Lifetime status is one of the few lasting perks you get based on continued loyalty to a brand.  There are varying opinions on the value of lifetime status.  My opinions haven’t changed and I’ve commented frequently over the years.  When this crazy roller coaster of work travel ends, I want some benefits that I can use with my family.

The thing is, I’ve been pretty lucky when it comes to lifetime status.  I had a bunch of spending back in the day when American Airlines counted miles from all sources.  It’s a big reason I have millions of miles accrued with American Airlines (fortunately/unfortunately, I’ve spent most of them).  And, I’ve made a ton of progress towards lifetime Hyatt Diamond status over the past few years.  I’m 600,000 miles away from lifetime United status (unlikely), so that leaves SPG and the package I got in the mail last week.

Lifetime Platinum Status

Lifetime Platinum Status

Lifetime Platinum Status

Lifetime Platinum Status

The card itself is quite impressive.  It’s at least as thick as the Chase Sapphire Preferred, the heaviest card I carry.  It’s got a great feel, though I don’t know how often I’ll pull it out of the card stack I carry with me.  I love the personalization though, and think it’s probably worth whatever it costs SPG to get the wow factor from the average customer.  I wish the map was a bit more detailed but that’s a pretty cool touch as well.

Achieving Lifetime Platinum status requires 10 years as a Platinum and 500 nights in SPG properties.  Any combination of paid and award nights will work, and I’ve had a decent number of award nights over the course of the last 10 years.  I’m already well past 500 nights (heck, I’m past 600) and was just waiting for the 10 year mark to hit.  Some of the benefits of Platinum include:

  • Room upgrades, subject to availability
  • Welcome amenity
  • Premium internet
  • Higher earning rate on stays, Uber rides

The room upgrades are the one that I’m most interested in, though SPG hasn’t done such a great job with tweaks to that process of late.  And, if I want any of the Platinum 50 or 75 night bonuses, I’ll still need to hit that number of nights on a yearly basis.  But, it’s great to know I’ve locked up these benefits for life.

The story doesn’t have a happy ending, though (nor a sad one at this point).  It’s missing at least the last chapter.  See, lifetime status is for the life of the loyalty program, not just your life.  You know, whichever croaks first.  There’s this small detail of a merger with Marriott.

I think it’s very likely that Marriott will honor lifetime status earned with SPG.  While there’s a question of what level they’ll match to, I’m pretty sure they’ll match SPG Plat to Marriott Platinum.  While that’s a lot less rewarding than the SPG version, Marriott has said they’re working on it.

I’m skeptical.

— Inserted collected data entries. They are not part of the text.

(* ===== verification/Proto.v ===== *)
(** The wire types of [jmap-proto] and the error type of [jmap-client]: ids and
    states (opaque strings), the [/changes], [/get] and [/set] arguments and
    responses, the request-, method- and set-level errors, mailboxes, and the errors of
    [jmap-mail-sync]. *)

From stdpp Require Import prelude strings.
From S2P Require Import Prelude BTree Json.

Abbreviation Id := text (only parsing).
Abbreviation State := text (only parsing).

(** ** Errors (jmap-proto/src/error.rs) *)
Record RequestError := {
  re_error_type : text;
  re_status : option N;
  re_detail : option text;
  re_extra : btmap text Value;
}.

Record MethodError := {
  me_error_type : text;
  me_description : option text;
  me_extra : btmap text Value;
}.

Definition method_error_new (error_type : text) : MethodError :=
  {| me_error_type := error_type; me_description := None; me_extra := [] |}.

Definition method_error_with_description (e : MethodError) (description : text) : MethodError :=
  {| me_error_type := me_error_type e;
     me_description := Some description;
     me_extra := me_extra e |}.

Record SetError := {
  se_error_type : text;
  se_description : option text;
  se_properties : option (list text);
  se_extra : btmap text Value;
}.

Definition set_error_new (error_type : text) : SetError :=
  {| se_error_type := error_type; se_description := None;
     se_properties := None; se_extra := [] |}.

Definition set_error_with_description (e : SetError) (description : text) : SetError :=
  {| se_error_type := se_error_type e;
     se_description := Some description;
     se_properties := se_properties e;
     se_extra := se_extra e |}.

Definition INVALID_ARGUMENTS : text := lit "invalidArguments".
Definition SERVER_FAIL : text := lit "serverFail".
Definition STATE_MISMATCH : text := lit "stateMismatch".
Definition CANNOT_CALCULATE_CHANGES : text := lit "cannotCalculateChanges".
Definition NOT_FOUND : text := lit "notFound".
Definition INVALID_PATCH : text := lit "invalidPatch".
Definition INVALID_PROPERTIES : text := lit "invalidProperties".

(** ** Methods (jmap-proto/src/methods.rs) *)
Record GetResponse (T : Type) := {
  gr_account_id : Id;
  gr_state : State;
  gr_list : list T;
  gr_not_found : list Id;
}.
Arguments gr_account_id {T}.
Arguments gr_state {T}.
Arguments gr_list {T}.
Arguments gr_not_found {T}.

Record SetRequest (T : Type) := {
  sr_account_id : Id;
  sr_if_in_state : option State;
  sr_create : option (btmap text T);
  sr_update : option (btmap Id Value);
  sr_destroy : option (list Id);
}.
Arguments sr_account_id {T}.
Arguments sr_if_in_state {T}.
Arguments sr_create {T}.
Arguments sr_update {T}.
Arguments sr_destroy {T}.
Arguments Build_SetRequest {T}.

Record SetResponse (T : Type) := {
  sp_account_id : Id;
  sp_old_state : option State;
  sp_new_state : option State;
  sp_created : option (btmap text T);
  sp_updated : option (btmap Id (option T));
  sp_destroyed : option (list Id);
  sp_not_created : option (btmap text SetError);
  sp_not_updated : option (btmap Id SetError);
  sp_not_destroyed : option (btmap Id SetError);
}.
Arguments sp_account_id {T}.
Arguments sp_old_state {T}.
Arguments sp_new_state {T}.
Arguments sp_created {T}.
Arguments sp_updated {T}.
Arguments sp_destroyed {T}.
Arguments sp_not_created {T}.
Arguments sp_not_updated {T}.
Arguments sp_not_destroyed {T}.
Arguments Build_SetResponse {T}.

Record ChangesRequest := {
  cr_account_id : Id;
  cr_since_state : State;
  cr_max_changes : option N;
}.

(** [ChangesRequest::new]: no limit on the number of changes. *)
Definition changes_request_new (account_id : Id) (since_state : State) : ChangesRequest :=
  {| cr_account_id := account_id; cr_since_state := since_state; cr_max_changes := None |}.

Record ChangesResponse := {
  cp_account_id : Id;
  cp_old_state : State;
  cp_new_state : State;
  cp_has_more_changes : bool;
  cp_created : list Id;
  cp_updated : list Id;
  cp_destroyed : list Id;
}.

(** ** Client errors (jmap-client/src/error.rs)

    The transport's and the JSON library's own errors are their messages. *)
Inductive Error : Type :=
| Transport (message : text)
| Http (status : N) (problem : option RequestError)
| Method (e : MethodError)
| Set_ (e : SetError)
| Json (message : text)
| Protocol (message : text)
| Cancelled
| TooLarge (size limit : N)
| RequestTooLarge (size limit : N)
| ResponseTooLarge (limit : N)
| OAuthTokenRefused (error : text) (description : option text)
| CrossOriginRedirect (requested followed : text) (rebase_note : option text)
| RedirectCredentialsWithheld (requested followed : text)
| ChunkBoundaryReferenceBroken (creation_id reason : text)
| SetPartiallyApplied (committed : SetResponse Value) (cause : Error)
| RateLimited (retry_after : option N) (method : option text) (problem : option RequestError).

(** ** Mailboxes (jmap-proto/src/mail.rs) *)
Record MailboxRights := {
  mr_may_read_items : option bool;
  mr_may_add_items : option bool;
  mr_may_remove_items : option bool;
  mr_may_set_seen : option bool;
  mr_may_set_keywords : option bool;
  mr_may_create_child : option bool;
  mr_may_rename : option bool;
  mr_may_delete : option bool;
  mr_may_submit : option bool;
  mr_may_share : option bool;
  mr_extra : btmap text Value;
}.

Record Mailbox := {
  mb_id : option Id;
  mb_name : text;
  mb_parent_id : option Id;
  mb_role : option text;
  mb_sort_order : option N;
  mb_total_emails : option N;
  mb_unread_emails : option N;
  mb_total_threads : option N;
  mb_unread_threads : option N;
  mb_is_subscribed : option bool;
  mb_share_with : option (btmap Id MailboxRights);
  mb_my_rights : option MailboxRights;
  mb_extra : btmap text Value;
}.

(** [Mailbox::new]. *)
Definition mailbox_new (name : text) : Mailbox :=
  {| mb_id := None; mb_name := name; mb_parent_id := None; mb_role := None; mb_sort_order := None;
     mb_total_emails := None; mb_unread_emails := None; mb_total_threads := None;
     mb_unread_threads := None; mb_is_subscribed := None; mb_share_with := None;
     mb_my_rights := None; mb_extra := [] |}.

(** ** Mail synchronisation errors (jmap-mail-sync/src/error.rs) *)
Inductive SyncError :=
| Client (e : Error)
| NoSuchMessage (id : Id)
| NoSuchFolder (id : Id)
| NoIdentity (address : text)
| NoOutgoingFolder.

(** [SyncError::protocol]. *)
Definition sync_protocol (message : text) : SyncError := Client (Protocol message).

They made me eat my words a bit at the same time they made themselves eat their own words by botching the launch of guaranteed late check-out.  We’ll have to see where things go from here.

With only Hyatt lifetime status on the horizon I’m winding down my pursuit of lifetime status.  I guess there’s a chance I end up on some path towards United status, but that’s a conversation for another day.

What’s your opinion on lifetime status?

3 Comments

  1. You missed listing the most important meal of the day as a benefit!
    Hyatt lifetime requires $200k in spend for 1 million points right? I wonder how good their IT is because when I log into my account it shows lifetime points of several hundred thousands and I know I haven’t spent that much. Is it possible their system is counting all points including transfers?

    1. Hyatt requires one million base points to achieve lifetime Diamond which is different from “Lifetime Points Earned” that you see posted on your account. I have ~ 450K Hyatt lifetime points earned but I’m sure the base points are much less.